Jusqu'à que l'on décèle cette capacité mentale chez ma sœur, on s'ennuyait souvent. La plupart des gens nous semblaient bêtes, même si quelques-uns avait été digne d'intérêt. Par la suite, nous avions compris que nous n'avions plus nos places au sein de cette société qui refoulait tous les « anormaux » comme nous.

Déjà que les hautes sphères du pays avaient mis en place depuis quinze ans une sorte de tri pour éviter les surpopulations, les famines, et cetera. Cela consistait à laisser mourir les malades. Nombre de fois en passant devant l'hôpital, en rentrant de l'école, j'entendais le personnel dire « Encore cinquante aujourd'hui et toi ? » ou des patients qui s'enfuyaient pour échapper à l'injection létale quand on les déclarait inaptes ou incurables.
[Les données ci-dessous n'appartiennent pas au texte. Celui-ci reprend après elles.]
(** [GET /api/analytics/scans] *)
Definition get_scans (zone : Date.Zone) (now : Z) (a : Auth) (period : option string) (db : DB)
  : Reply (list (string * Z)) :=
  let period := query_period period in
  match window_start zone now period with
  | Throw _ => Failed 500 "Failed to fetch scan data"
  | Ok startDate =>
      Sent 200 (groupScans zone (company_scans (req_companyId a) startDate db)
                  (getGroupBy period))
  end.

(** The branch taken in the loop of [GET /tod] for an hour. *)
Definition tod_label (h : Z) : string :=
  if (6 <=? h) && (h <? 9) then "6-9"
  else if (9 <=? h) && (h <? 12) then "9-12"
  else if (12 <=? h) && (h <? 15) then "12-15"
  else if (15 <=? h) && (h <? 18) then "15-18"
  else if (18 <=? h) && (h <? 21) then "18-21"
  else "21+".

(** [obj[key]++] on an object that has the key. *)
Definition increment {K : Type} (eqb : K -> K -> bool) (key : K) (obj : list (K * Z))
  : list (K * Z) :=
  map (fun e => if eqb (fst e) key then (fst e, snd e + 1) else e) obj.

Definition tod_empty : list (string * Z) :=
  [("6-9", 0); ("9-12", 0); ("12-15", 0); ("15-18", 0); ("18-21", 0); ("21+", 0)].

Definition tod_buckets (scans : list Scan) : list (string * Z) :=
  fold_left (fun b s => increment String.eqb (tod_label (hour_of_day s)) b) scans tod_empty.

(** [Object.values(buckets).reduce((a, b) => a + b, 0)] *)
Definition sum_counts {K : Type} (obj : list (K * Z)) : Z :=
  fold_left (fun a e => a + snd e) obj 0.

Record TodEntry := mkTod {
  tod_entry_label : string;
  tod_entry_count : Z;
  tod_entry_percentage : Percentage
}.

(** [GET /api/analytics/tod] *)
Definition get_tod (zone : Date.Zone) (now : Z) (a : Auth) (period : option string) (db : DB)
  : Reply (list TodEntry) :=
  match window_start zone now (query_period period) with
  | Throw _ => Failed 500 "Failed to fetch time-of-day data"
  | Ok startDate =>
      let buckets := tod_buckets (company_scans (req_companyId a) startDate db) in
      let total := sum_counts buckets in
      Sent 200 (map (fun e => mkTod (fst e) (snd e) (percentage (snd e) total)) buckets)
  end.

(** [.not('rating', 'is', null)]: the ratings of the selected scans. *)
Definition ratings_of (l : list Scan) : list Z :=
  flat_map (fun s => match rating s with Some r => [r] | None => [] end) l.






Definition sum_list (l : list Z) : Z := fold_left Z.add l 0.

(** [total ? (sum / total).toFixed(1) : null] *)
Definition average (ratings : list Z) : option Fixed1 :=
  if Z.of_nat (List.length ratings) =? 0 then None
  else Some (mkFixed1 (sum_list ratings) (Z.of_nat (List.length ratings)) 1).



(** ** Well-formed stores *)

(** What the schema and the key supply guarantee: primary keys are
    unique and were all handed out already, codes are unique per company,
    and every scan and question belongs to an item of the same company. *)
Record WF (db : DB) : Prop := mkWF {
  wf_sku_ids : NoDup (map sku_id (skus db));
  wf_sku_fresh : Forall (fun s => (sku_id s < next_id db)%nat) (skus db);
  wf_codes : unique_codes db;
  wf_scan_ids : unique_scan_ids db;
  wf_scan_fresh : Forall (fun s => (scan_id s < next_id db)%nat) (scans db);
  wf_scan_ref :
    Forall (fun s => exists k, In k (skus db) /\ sku_id k = scan_sku_id s
                               /\ sku_company_id k = scan_company_id s) (scans db);
  wf_question_ref :
    Forall (fun q => exists k, In k (skus db) /\ sku_id k = question_sku_id q
                               /\ sku_company_id k = question_company_id q)
           (questions db)
}.

(** [obj[k]], read as a number, [0] for a missing key. *)
Definition value_at {K : Type} (eqb : K -> K -> bool) (k : K) (obj : list (K * Z)) : Z :=
  match find (fun e => eqb (fst e) k) obj with
  | Some e => snd e
  | None => 0
  end.

(** The sum of the values of an object. *)
Definition total_of {K : Type} (obj : list (K * Z)) : Z :=
  fold_right (fun e a => snd e + a) 0 obj.



(** A rewrite of a row that leaves its id, company and code alone. *)
Definition keeps_identity (f : Sku -> Sku) : Prop :=
  forall s, sku_id (f s) = sku_id s
            /\ sku_company_id (f s) = sku_company_id s
            /\ sku_code (f s) = sku_code s.

(** The stores reached from the empty one. *)
Definition reached (ops : list Op) : DB :=
  fold_left apply_op ops (mkDB [] [] [] [] 0%nat).

(** Submissions handled one after the other, none of the background tasks
    having run yet. *)
Fixpoint post_many (rs : list CreateRequest) (db : DB) : DB * list Response :=
  match rs with
  | [] => (db, [])
  | r :: rs' =>
      let '(db1, resp, _) := post_skus r db in
      let '(db2, resps) := post_many rs' db1 in
      (db2, resp :: resps)
  end.

(** A submission with a code, a name and a file. *)
Definition well_formed_upload (r : CreateRequest) : Prop :=
  falsy (create_skuCode r) = false /\ falsy (create_productName r) = false
  /\ create_file r <> None.

(** ** [GET /api/analytics/overview] *)

(** A value of [sessionCounts]: a number of scans, or the text that results
    from adding 1 to an inherited member. *)
Inductive Counted : Type :=
| Times (n : Z)
| Junk.

(** [obj[k]] on an object of own properties in creation order. *)
Fixpoint prop_get {V : Type} (k : string) (obj : list (string * V)) : option V :=
  match obj with
  | [] => None
  | (k', c) :: obj' => if String.eqb k' k then Some c else prop_get k obj'
  end.

(** [obj[k] = c]: an own property is overwritten in place, a new one comes
    last. *)
Fixpoint prop_set {V : Type} (k : string) (c : V) (obj : list (string * V))
  : list (string * V) :=
  match obj with
  | [] => [(k, c)]
  | (k', c') :: obj' =>
      if String.eqb k' k then (k', c) :: obj' else (k', c') :: prop_set k c obj'
  end.

(** [sessionCounts[id] = (sessionCounts[id] || 0) + 1].  An assignment to
    [__proto__] of something that is not an object is dropped; under any
    other inherited name the first read finds a function and the sum is a
    text from then on. *)
Definition count_session (obj : list (string * Counted)) (id : string)
  : list (string * Counted) :=
  if String.eqb id "__proto__" then obj
  else
    match prop_get id obj with
    | Some (Times n) => prop_set id (Times (n + 1)) obj
    | Some Junk => obj
    | None => prop_set id (if inherited_name id then Junk else Times 1) obj
    end.

Definition session_counts (scans : list Scan) : list (string * Counted) :=
  fold_left (fun obj s => count_session obj (scan_session_id s)) scans [].

(** [Object.values(sessionCounts).filter(c => c > 1).length] *)
Definition repeat_sessions (obj : list (string * Counted)) : Z :=
  Z.of_nat (List.length
    (filter (fun e => match snd e with Times n => 1 <? n | Junk => false end) obj)).

(** [Object.keys(sessionCounts).length] *)
Definition total_sessions (obj : list (string * Counted)) : Z :=
  Z.of_nat (List.length obj).

Record Overview := mkOverview {
  ov_period : string;
  ov_totalScans : Z;
  ov_completedScans : Z;
  ov_completionRate : Percentage;
  ov_avgRating : option Fixed1;
  ov_repeatRate : Percentage;
  ov_activeSKUs : Z
}.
Même sort pour les personnes âgées qu'on ne comprenait plus, qui avaient des pathologies physiques ou mentales qui nécessitaient un accompagnement de vie. Les gouvernements voulaient faire des économies et avaient déjà eu des prémices de guerres civiles, ils avaient donc cessé les taxes supplémentaires. En contrepartie, les malades, les meurt-de-faim étaient le plus souvent laissés pour compte et les plus de soixante-dix ans, étaient euthanasiés. Tous ceux pour qui la mort de leurs aïeux importaient – car certains n'attendaient que ça pour toucher l'héritage ou la libération d'une charge financière, voire pour les concernés eux-mêmes, qui préféraient partir –, avaient protesté suite à cette décision soudaine, mais quand les gouvernements avaient commencé à faire leur sélection en leur démontrant par « a + b » que cela était bénéfique pour l'ensemble de la communauté, ils avaient cessé de se battre. Ensuite, les politiciens avaient baissé les taxes, pour appuyer leurs dires, et cela fonctionna : la population s'en trouvait ravie...

La seule chose qui avait augmenté était le prix de la place dans un cimetière ou dans un crématorium, car le nombre de décés augmentait chaque jour.

Enfin, s'il n'y avait eu que ça... Non parce que ce serait encore bien trop beau. On nous avait confisqué des droits, même si certains, que ce soit les citoyens et les politiciens, clamaient la démocratie. Soit ils étaient idiots, soit ils étaient dans le coup.

À quel moment se dire que supprimer le droit des fans de faire ce qu'ils voulaient de leurs séries, personnages, jeux vidéo, célébrités préférés... était une bonne idée pour la liberté d'expression ? Bien sûr, je comprenais que cela puisse bénéficier aux autres médias.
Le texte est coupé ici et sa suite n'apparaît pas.